O dönem yaşananlarla ilgili ismi sürekli haberlere konu edilen bir kişi daha var. Prof. Dr. Nevzat Tarhan… Tarhan’ın da HZİ Vakfı ile çalışmalar yaptığı iddia edildi.

Tarhan’a, HZİ Vakfı ile bağlantısını, bu çalışmalara katılıp katılmadığını ve bu çalışmaların etik olup olmadığını sordum… Yanıtlarını aynen iletiyorum…

- "HZİ vakfı ile herhangi bir ortak çalışmam ve bağım hiç olmadı. Araştırmanın yapıldığı iddia olunan dönemde Ankara’da 1979-1982 yılları arasında uzmanlık öğrencisiydim ve böyle bir araştırmanın parçası değildim. Zaten 1982-1987 tarihleri arasında da Erzincan ve Çorlu’da hekimlik yaptım. Hiçbir cezaevinde ya da hiçbir mahkûmla doğrudan veya dolaylı hiçbir tıbbi çalışmada bulunmadım.

- Ayhan Songar hocanın asistanlığını yapmadım, bu konu ile yaptığı bir sunuma da rastlamadım. Yıllar sonra bir tıbbi kongredeki bir tartışmada ve basından bu konuyu duydum. Benim için sadece duyumdan ibarettir.

- Konu ve iddia çok ciddidir. Silahlı kuvvetlerini zan altında tutmaktadır, açıklığa kavuşması kamu vicdanı açısından önemlidir.

- Bu konuda böyle bir çalışma varsa ayrıntılar askeri arşivlerde vardır.

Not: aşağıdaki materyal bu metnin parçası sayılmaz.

Lemma rm_pipe_spec t : wf t -> forall buff, removes t buff (rm_pipe pipe uniq t buff).
Proof.
  intros Hw0. pose proof Hw0 as Hw. induction Hw as [t Hok Hs Hwch IH Hlive]. intros buff.
  destruct (rm_here_spec (val t) buff Hok) as (v' & Eh & Hok' & Hd).
  change (default [] (val t)) with (subs t []) in Eh, Hd.
  destruct t as [v mn cnt live nx]; simpl in Eh. simpl rm_pipe. rewrite Eh. unfold removes.
  set (t := Node v mn cnt live nx) in *. pose proof Hs as Hs1.
  destruct Hs as [H0 Hl Hu|ch H1 Hl Hu Hn|T a b H2 Hm Hm' Hn Hlen Ha Hb Hl]; simpl in *.
  - rewrite (proj2 (Z.eqb_eq cnt 0) H0).
    destruct (here_calls_below t []) as [Hso Hin]; [constructor| |].
    { intros p. split; [by intros ?%not_elem_of_nil|]. intros (d & q & -> & Hr).
      rewrite subs_cons, child_leaf in Hr by done. by apply not_reported_nil in Hr. }
    rewrite app_nil_r in *. eexists _, _. split; [reflexivity|].
    assert (Hs' : shape (Node v' mn cnt live nx)) by (by apply shape_leaf).
    destruct (wf_swept t (Node v' mn cnt live nx) v' Hw0 Hs' eq_refl Hok' Hd) as [Hw' Hsub].
    { intros d. unfold t. by rewrite !child_leaf. }
    exact (conj Hw' (conj Hso (conj Hin Hsub))).
  - subst cnt nx; simpl.
    assert (Hcd : forall d, child t d = if decide (d = mn) then Some ch else None).
    { intros d. by apply (child_node t (Some ch)). }
    assert (Hch : child t mn = Some ch) by (by rewrite Hcd, decide_True).
    destruct (IH mn ch Hch (Hwch _ _ Hch) (buff ++ [mn])) as (l & nd' & -> & Hw' & Hsl & Hin & Hsub).
    simpl. destruct (here_calls_below t (map (cons mn) l)) as [Hso Hin'];
      [by apply lex_sorted_map_cons| |].
    { intros p. rewrite elem_of_map_cons. split.
      - intros (q & -> & Hq%Hin). exists mn, q. split; [done|]. by rewrite subs_cons, Hch.
      - intros (d & q & -> & Hr). rewrite subs_cons, Hcd in Hr. case_decide as Hdm.
        + subst d. exists q. split; [done|]. by apply Hin.
        + by apply not_reported_nil in Hr. }
    assert (Hslot : forall d o, (o = if is_redundant nd' then None else Some nd') ->
      slot_ok (child t d) (if decide (d = mn) then o else None)).
    { intros d o ->. rewrite Hcd. case_decide; [|done]. exists nd'. done. }
    rewrite map_app_snoc, <- map_app. destruct (is_redundant nd') eqn:Er.
    + rewrite Hl. change (u16 (1 - 1)) with 0. simpl. eexists _, _. split; [reflexivity|].
      assert (Hs' : shape (Node v' mn 0 0 (NextNode None))) by (by apply shape_leaf).
      destruct (wf_swept t (Node v' mn 0 0 (NextNode None)) v' Hw0 Hs' eq_refl Hok' Hd) as [Hw2 Hsub2].
      { intros d. rewrite (child_leaf (Node _ _ 0 _ _)) by done.
        specialize (Hslot d None eq_refl). by destruct (decide (d = mn)). }
      exact (conj Hw2 (conj Hso (conj Hin' Hsub2))).
    + eexists _, _. split; [reflexivity|].
      assert (Hs' : shape (Node v' mn 1 live (NextNode (Some nd')))) by (by apply (shape_one _ nd')).
      destruct (wf_swept t _ v' Hw0 Hs' eq_refl Hok' Hd) as [Hw2 Hsub2].
      { intros d. rewrite (child_node (Node _ _ 1 _ _) (Some nd')) by done.
        exact (Hslot d (Some nd') eq_refl). }
      exact (conj Hw2 (conj Hso (conj Hin' Hsub2))).
  - subst nx. assert (Ht : tabled t T) by (constructor; simpl; done || lia).
    destruct (Z.eqb_spec cnt 0); [lia|]. destruct (Z.eqb_spec cnt 1); [lia|].
    assert (Hchild : forall (i : nat) o, T !! i = Some o -> child t (mn + Z.of_nat i) = o).
    { intros i o E. rewrite (child_table t T) by done. simpl.
      destruct (Z.leb_spec mn (mn + Z.of_nat i)); [|lia].
      replace (Z.to_nat (mn + Z.of_nat i - mn)) with i by lia. by rewrite E. }
    destruct (sweep_spec mn cnt buff T 0 live (u8 (mn + cnt - 1)) mn)
      as (s & l & Es & Hcs & Hsl & Hin & Hf & Hsw & Hmi & Hma); try lia.
    { intros nd Hnd b0. apply list_elem_of_lookup in Hnd as [i Ei].
      pose proof (Hchild i _ Ei) as Hci. exact (IH _ _ Hci (Hwch _ _ Hci) b0). }
    { pose proof (nlive_le T). lia. }
    rewrite Z.add_0_r in Hin, Hmi, Hma. rewrite u8_small in Es, Hmi by lia.
    rewrite u8_small by lia. rewrite Es. cbn [obind].
    pose proof (Forall2_length _ _ _ Hf) as Hlens.
    destruct (compact_swept_spec v' mn cnt s) as (t' & Et & Hs' & Hv' & Hc'); try done; try lia.
    rewrite Et. cbn [obind].
    destruct (here_calls_below t l Hsl) as [Hso Hin'].
    { intros p. rewrite Hin. split.
      - intros (i & nd & q & Ei & -> & Hr). exists (mn + Z.of_nat i), q. split; [done|].
        by rewrite subs_cons, (Hchild i _ Ei).
      - intros (d & q & -> & Hr). rewrite subs_cons in Hr.
        destruct (child t d) as [nd|] eqn:Ed; [|by apply not_reported_nil in Hr].
        rewrite (child_table t T) in Ed by done. simpl in Ed.
        destruct (Z.leb_spec mn d); [|done].
        destruct (T !! Z.to_nat (d - mn)) as [o|] eqn:Eo; [|done]. simpl in Ed. subst o.
        exists (Z.to_nat (d - mn)), nd, q. split; [done|]. split; [f_equal; lia|done]. }
    rewrite Hcs, <- map_app. eexists _, _. split; [reflexivity|].
    destruct (wf_swept t t' v' Hw0 Hs' Hv' Hok' Hd) as [Hw2 Hsub2].
    { intros d. rewrite Hc'. rewrite (child_table t T), (child_table _ (swept s)) by (simpl; done || lia).
      simpl. destruct (mn <=? d); [|done].
      destruct (T !! Z.to_nat (d - mn)) as [o|] eqn:Eo.
      - destruct (Forall2_lookup_l _ _ _ _ _ Hf Eo) as (o' & -> & Ho). done.
      - apply lookup_ge_None_1 in Eo. by rewrite lookup_ge_None_2 by lia. }
    exact (conj Hw2 (conj Hso (conj Hin' Hsub2))).
Qed.
End rm_pipe.

(** ** Runs and their specification *)

Inductive op : Type :=
| Add (p : list Z) (pipe : nat)
| Rm (p : list Z) (pipe : nat)
| RmPipe (pipe : nat) (call_on_uniq : bool)
| Match (data : list Z).

Inductive answer : Type :=
| Added (first : bool)
| Removed (r : rm_result)
| Reported (prefixes : list (list Z))
| Matched (pipes : list nat).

- Cezaevinde tutuklu ve hükümlüler üzerinde araştırma yapmak bilimsel etiğe ve insanlığa aykırıdır. Bunu desteklemek mümkün değildir.

- Bana isnad edilen bilgiler niyet okumadan ibarettir, ben hiçbir zaman despot, şoven ve feodal bir zihniyeti desteklemedim ve karşıyım.

- Dr. Turan İtil ile tanışıklığım 1998 yılından sonra beyin haritaları çalışmaları kapsamında bilimsel platformlarda olmuştur, başka bir bilgim yoktur.

- Tekrar söylüyorum, hiç kimse mahkumlar üzerinde böyle bir uygulama yapamaz, yapmamalıdır."

Prof. Dr. Nevzat Tarhan
* * *

12 Eylül döneminde, cezaevlerindeki tutuklu ve hükümlülere ilaçlı deneyler yapıldığı ve konunun soruşturulmadığı anlaşılıyor. İtil ve Songar’ın, HZİ Vakfı’nın deneylerinin ilaçla yapılıp yapılmadığı konusunda netlik yok zira bir soruşturma yürütülmemiş… Hükümlü ve tutuklular, İtil’in bu çalışmalara katıldığını söylüyor. Devlet yetkililerinin göstermelik açıklamalarının bu iddiaları yalanlamak için yeterli olmadığı ortada.

Ancak kesin ve Çığ ile ilgili tartışmalardan da önemli olan, cunta döneminde, cunta rejimiyle iş birliği yapılarak işkence, baskı, zulüm altındaki insanlar üzerinde sözde bilimsel çalışmalar yapıldığı…

Bu az bir suç mudur, suç ortaklığı azımsanacak bir eylem midir? Varsın, bu sorular yanıtsız kalsın.

Açık ki asıl üzerinde durmamız gereken Genelkurmay’ın o dönem yürüttüğü 150’yi aşkın projenin ne olduğu, bunları kimin, kime uyguladığı, hükümlü ve tutuklulara neler yapıldığıdır?

Arşivler açılmalı ve zamanaşımına bakılmaksızın soruşturulmalıdır.